// python for geoscientists

Why Beginner Python Tutorials Skip the Geology

If you have ever started a beginner Python tutorial, you have almost certainly met the Iris dataset. Or the Titanic passenger list. Or Boston housing prices. These three datasets show up in tutorials so often that they are practically a genre. They are also, for most working geologists, less useful as a learning aid. Video 2 of this series is an attempt to fix that, because the choice of example dataset matters more than tutorial writers realise.

To be clear, I do not blame anyone for using Iris. It is small, it is clean, it has the right shape for almost any introductory concept, and it has been used so often that everyone knows what to expect. The same goes for Titanic. They are convenient. They were also chosen, decades ago, by people whose primary audience was computer scientists and statisticians, not domain practitioners trying to learn a new tool.

The issue is what happens in the head of a working geologist trying to follow along. Every line of code in a tutorial is doing two things at once: it is teaching you Python, and it is making you think about the example data. When the example data is unfamiliar, those two cognitive loads compete. You are translating from "what is a sepal width" to "what does this code do" in parallel, and the Python lesson is the one that gets crowded out.

Replace the flowers with drillholes and the cognitive load drops by half. You already know what an interval is. You already know why a grade matters. You already know that you would want to average grades along a length-weighted column rather than a simple one. So when the code does a for-loop over a list of grades, or defines a function that classifies an interval, the only thing you have to focus on is the Python. The geology is doing the work that the unfamiliar example was previously asking you to do.
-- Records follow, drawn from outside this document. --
(* ===== verification/StbInstance.v ===== *)
(** StbInstance: the stb_ds table implements the map interface of Hhash.v.

    An [int32_t] key is its 4 bytes ([memcmp] compares them); the state of a map
    is the handle beside the library's global [stbds_hash_seed], which tables
    draw their seed from.  Each map owns a copy of the global: the theorems hold
    for every seed, so maps need not agree on it. *)

From S2P Require Import Prelude Hhash StbHash StbProbe StbMem StbTable StbWalk StbInv StbOps.

(** [STBDS_ADDRESSOF((t)->key, (k))]: the bytes of an [int32_t]. *)
Definition int32_bytes (k : Z) : list Z := le_bytes 4 k.

Lemma int32_bytes_ok k : in_s 32 k -> Forall is_byte (int32_bytes k).
Proof. intros _. apply le_bytes_bytes. Qed.

Lemma int32_bytes_inj k k' :
  in_s 32 k -> in_s 32 k' -> int32_bytes k = int32_bytes k' -> k = k'.
Proof.
  intros Hk Hk' E. apply (f_equal le_val) in E. unfold int32_bytes in E.
  rewrite !le_val_le_bytes in E. change (256 ^ Z.of_nat 4) with (2 ^ 32) in E.
  rewrite <- (swrap_small 32 k), <- (swrap_small 32 k') by (done || lia).
  rewrite <- (swrap_uwrap 32 k), <- (swrap_uwrap 32 k') by lia.
  unfold uwrap. by rewrite E.
Qed.

(** How the code reads and hashes an integer key. *)
Definition int32_key : Z -> res (list Z) := readable int32_bytes.

Lemma int32_hash k sd : in_s 32 k -> in_u 64 sd -> 0 <= stbds_hash_bytes (int32_bytes k) sd.
Proof.
  intros Hk Hs. pose proof (stbds_hash_bytes_range (int32_bytes k) sd (int32_bytes_ok k Hk) Hs) as [? _].
  done.
Qed.

(** The initial value of the library's [stbds_hash_seed]. *)
Definition stbds_hash_seed_init : Z := 0x31415926.

Definition stb_map (V : Type) : Type := Z * option (stbds_array Z V).

Definition stb_find {V} (h : stb_map V) (k : Z) : res (Z * stb_map V) :=
  match stbds_hmget_key int32_key stbds_hash_bytes h.2 k with
  | Ok a => Ok (a_temp a, (h.1, Some a))
  | Fault f => Fault f
  end.

Definition stb_set {V} (h : stb_map V) (k : Z) (v : V) : res (stb_map V) :=
  match stbds_hmput int32_key stbds_hash_bytes h.1 h.2 k v with
  | Ok (a, g) => Ok (g, Some a)
  | Fault f => Fault f
  end.

Definition stb_del {V} (h : stb_map V) (k : Z) : res (stb_map V) :=
  match stbds_hmdel_key int32_key stbds_hash_bytes h.1 h.2 k with
  | Ok (a, g) => Ok (g, a)
  | Fault f => Fault f
  end.

Definition stb_at {V} (h : stb_map V) (i : Z) : option (Z * V) :=
  if 0 <=? i then handle_items h.2 !! Z.to_nat i else None.

(** [t[i].value = v]. *)
Definition stb_store {V} (h : stb_map V) (i : Z) (v : V) : stb_map V :=
  (h.1, (fun a => Arr (a_capacity a) (a_temp a) (a_hash_table a) (a_default a)
           (alter (fun kv => (kv.1, v)) (Z.to_nat i) (a_items a))) <$> h.2).

#[export] Instance stb_hihash : HIHash := {
  hhash := stb_map;
  hh_view V h := handle_items h.2;
  hh_ok V h := in_u 64 h.1 /\ handle_inv int32_bytes stbds_hash_bytes (in_s 32) h.2;
  HIHASH_INIT V := (stbds_hash_seed_init, None);
  HIHASH_SIZE V h := stbds_hmlen h.2;
  HIHASH_FIND V h k := stb_find h k;
  HIHASH_SET V h k v := stb_set h k v;
  HIHASH_DEL V h k := stb_del h k;
  hh_at V h i := stb_at h i;
  hh_store V h i v := stb_store h i v
}.

(** The interface laws, from the operations' specifications. *)
#[export] Instance stb_hihash_spec : HIHashSpec stb_hihash.
Proof.
  split; cbn.
  - intros V. by vm_compute.
  - done.
  - intros V [g [a|]] [Hg Ha]; simpl in *; [apply Ha|]. split; constructor.
  - intros V [g [a|]] [Hg Ha]; simpl; [|done]. unfold stbds_arrlen, handle_items. simpl. lia.
  - intros V [g a] k [Hg Ha] Hk. cbn in *.
    destruct (hmget_key_spec int32_bytes stbds_hash_bytes (in_s 32) int32_hash int32_bytes_inj a k Ha Hk)
      as (a' & E & Hinv & Hit & Htmp).
    unfold stb_find, int32_key. cbn. rewrite E. exists (g, Some a'). rewrite Htmp.
    split_and!; [done|done|done|exact Hit].
  - intros V [g a] k v [Hg Ha] Hk. cbn in *.
    destruct (hmput_spec int32_bytes stbds_hash_bytes (in_s 32) int32_hash int32_bytes_inj g a k v Ha Hg Hk)
      as (a' & g' & E & Hg' & Hinv & Hit).
    unfold stb_set, int32_key. cbn. rewrite E. exists (g', Some a'). by split_and!.
  - intros V [g a] k [Hg Ha] Hk. cbn in *.
    destruct (hmdel_spec int32_bytes stbds_hash_bytes (in_s 32) int32_hash int32_bytes_inj g a k Ha Hg Hk)
      as (a' & E & Hinv & Hit).
    unfold stb_del, int32_key. cbn. rewrite E. exists (g, a'). split_and!; done.
  - intros V [g a] n _. unfold stb_at. rewrite (proj2 (Z.leb_le 0 (Z.of_nat n))) by lia.
    by rewrite Nat2Z.id.
  - intros V [g [a|]] n k v v' [Hg Ha] Hn; cbn in *; [|done]. rewrite Nat2Z.id.
    unfold handle_items in *. simpl in *.
    assert (alter (fun kv : Z * V => (kv.1, v')) n (a_items a) = <[n := (k, v')]> (a_items a)) as ->.
    { apply list_eq. intros j. destruct (decide (n = j)) as [<-|Hj].
      - rewrite list_lookup_alter_eq, list_lookup_insert_eq, Hn by (by eapply lookup_lt_Some). done.
      - by rewrite list_lookup_alter_ne, list_lookup_insert_ne. }
    split; [|done]. split; [done|]. by apply (arr_inv_set int32_bytes stbds_hash_bytes (in_s 32) a n k v v').
Qed.

(** ** Refinement: any sequence of operations *)

(** One call through the macros. *)
Inductive map_op (V : Type) :=
  | OpFind (k : Z)
  | OpSet (k : Z) (v : V)
  | OpDel (k : Z).
Arguments OpFind {V} k.
Arguments OpSet {V} k v.
Arguments OpDel {V} k.

Definition op_key {V} (op : map_op V) : Z :=
  match op with OpFind k | OpSet k _ | OpDel k => k end.

(** What the call shows: the value found, if any. *)
Definition stb_step {V} (op : map_op V) (h : stb_map V) : res (option V * stb_map V) :=
  match op with
  | OpFind k =>
      match stb_find h k with
      | Ok (i, h') => Ok (if HIHASH_ITERATE_VALID (HH := stb_hihash) h' i then HIHASH_GETV (HH := stb_hihash) h' i else None, h')
      | Fault f => Fault f
      end
  | OpSet k v => match stb_set h k v with Ok h' => Ok (None, h') | Fault f => Fault f end
  | OpDel k => match stb_del h k with Ok h' => Ok (None, h') | Fault f => Fault f end
  end.

Fixpoint stb_run {V} (ops : list (map_op V)) (h : stb_map V) : res (list (option V) * stb_map V) :=
  match ops with
  | [] => Ok ([], h)
  | op :: ops =>
      match stb_step op h with
      | Ok (r, h) =>
          match stb_run ops h with Ok (rs, h) => Ok (r :: rs, h) | Fault f => Fault f end
      | Fault f => Fault f
      end
  end.

(** The finite map a handle stands for, and what its operations keep. *)
Definition stb_abs {V} (h : stb_map V) : gmap Z V := hh_map (HH := stb_hihash) h.
Definition stb_ok {V} (h : stb_map V) : Prop := @hh_ok stb_hihash V h.

(** The specification: a finite map. *)
Definition map_step {V} (op : map_op V) (m : gmap Z V) : option V * gmap Z V :=
  match op with
  | OpFind k => (m !! k, m)
  | OpSet k v => (None, <[k := v]> m)
  | OpDel k => (None, delete k m)
  end.

Fixpoint map_run {V} (ops : list (map_op V)) (m : gmap Z V) : list (option V) * gmap Z V :=
  match ops with
  | [] => ([], m)
  | op :: ops =>
      let '(r, m) := map_step op m in
      let '(rs, m) := map_run ops m in (r :: rs, m)
  end.

Lemma stb_step_refines {V} (op : map_op V) (h : stb_map V) :
  stb_ok h -> in_s 32 (op_key op) ->
  exists h', stb_step op h = Ok ((map_step op (stb_abs h)).1, h') /\
    stb_ok h' /\ stb_abs h' = (map_step op (stb_abs h)).2.
Proof.
  unfold stb_abs, stb_ok. intros Hok Hk. destruct op as [k|k v|k]; simpl in *.
  - destruct (hh_find_cases (HH := stb_hihash) h k Hok Hk) as (i & h' & E & Hok' & _ & Hm & Hc).
    change (@HIHASH_FIND stb_hihash V h k) with (stb_find h k) in E. rewrite E. exists h'.
    destruct Hc as [(v & n & _ & _ & -> & -> & ->)|(-> & _ & ->)]; done.
  - destruct (hh_set_map (HH := stb_hihash) h k v Hok Hk) as (h' & E & Hok' & Hm).
    change (@HIHASH_SET stb_hihash V h k v) with (stb_set h k v) in E. rewrite E. by exists h'.
  - destruct (hh_del_map (HH := stb_hihash) h k Hok Hk) as (h' & E & Hok' & Hm).
    change (@HIHASH_DEL stb_hihash V h k) with (stb_del h k) in E. rewrite E. by exists h'.
Qed.

Lemma stb_run_refines {V} (ops : list (map_op V)) (h : stb_map V) :
  stb_ok h -> Forall (fun op => in_s 32 (op_key op)) ops ->
  exists h', stb_run ops h = Ok ((map_run ops (stb_abs h)).1, h') /\
    stb_ok h' /\ stb_abs h' = (map_run ops (stb_abs h)).2.
Proof.
  revert h; induction ops as [|op ops IH]; intros h Hok Hk; [by exists h|].
  apply Forall_cons in Hk as [Hk Hks]. simpl.
  destruct (stb_step_refines op h Hok Hk) as (h1 & -> & Hok1 & Hm1).
  destruct (map_step op (stb_abs h)) as [r m1]. simpl in *. subst m1.
  destruct (IH h1 Hok1 Hks) as (h2 & -> & Hok2 & Hm2).
  destruct (map_run ops (stb_abs h1)) as [rs m2]. simpl in *. by exists h2.
Qed.

(** C2 Refinement of the stb_ds hash table to a finite map: any sequence of
    lookups, insertions and deletions of [int32_t] keys, started from a NULL
    handle with any seed, runs to its end (no fault, no endless probe) and every
    lookup returns what the finite map returns. *)
Theorem stb_refines_map {V} (ops : list (map_op V)) (sd : Z) :
  in_u 64 sd -> Forall (fun op => in_s 32 (op_key op)) ops ->
  exists h', stb_run ops (sd, None) = Ok ((map_run ops ∅).1, h') /\
    stb_abs h' = (map_run ops ∅).2.
Proof.
  intros Hsd Hk.
  destruct (stb_run_refines ops (sd, None)) as (h' & E & _ & Hm); [by split|done|].
  by exists h'.
Qed.

Lemma stb_refines_map_witness :
  exists h', stb_run [OpSet 1 10; OpSet (-1) 20; OpSet 1 30; OpFind 1; OpDel 1; OpFind 1; OpFind (-1)]
      (stbds_hash_seed_init, None)
    = Ok ([None; None; None; Some 30; None; None; Some 20], h').
Proof.
  destruct (stb_refines_map
    [OpSet 1 10; OpSet (-1) 20; OpSet 1 30; OpFind 1; OpDel 1; OpFind 1; OpFind (-1)]
    stbds_hash_seed_init) as (h' & E & _); [decided|repeat (constructor; [decided|]); constructor|].
  exists h'. exact E.
Defined.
This is, I think, the real reason a lot of geologists pick up Python and then put it down. It is not that the language is hard. It is that the path from tutorials to "I can read code on a real problem I care about" is much longer than it should be, and most of that extra length is the translation overhead.

What's in Video 2

The second video in the series covers the parts of Python you use constantly: variables, the four core data types, operations and logic, loops, functions, and a few habits for writing readable code. The structure is mostly conventional. The examples are not.

Variables hold things like hole_id = "DDH-001" and grade_gpt = 4.7. Lists are lists of grades from a real-shaped intercept. Dictionaries describe holes by their azimuth, dip, and length. The if-statements classify intervals as high grade, mineralized, or below cutoff. The first function in the video does exactly that classification. The second computes a length-weighted mean grade, because a thick low-grade interval is not the same as a thin high-grade one and Python should know that too.

Video 2, about 30 minutes. Builds on Video 1.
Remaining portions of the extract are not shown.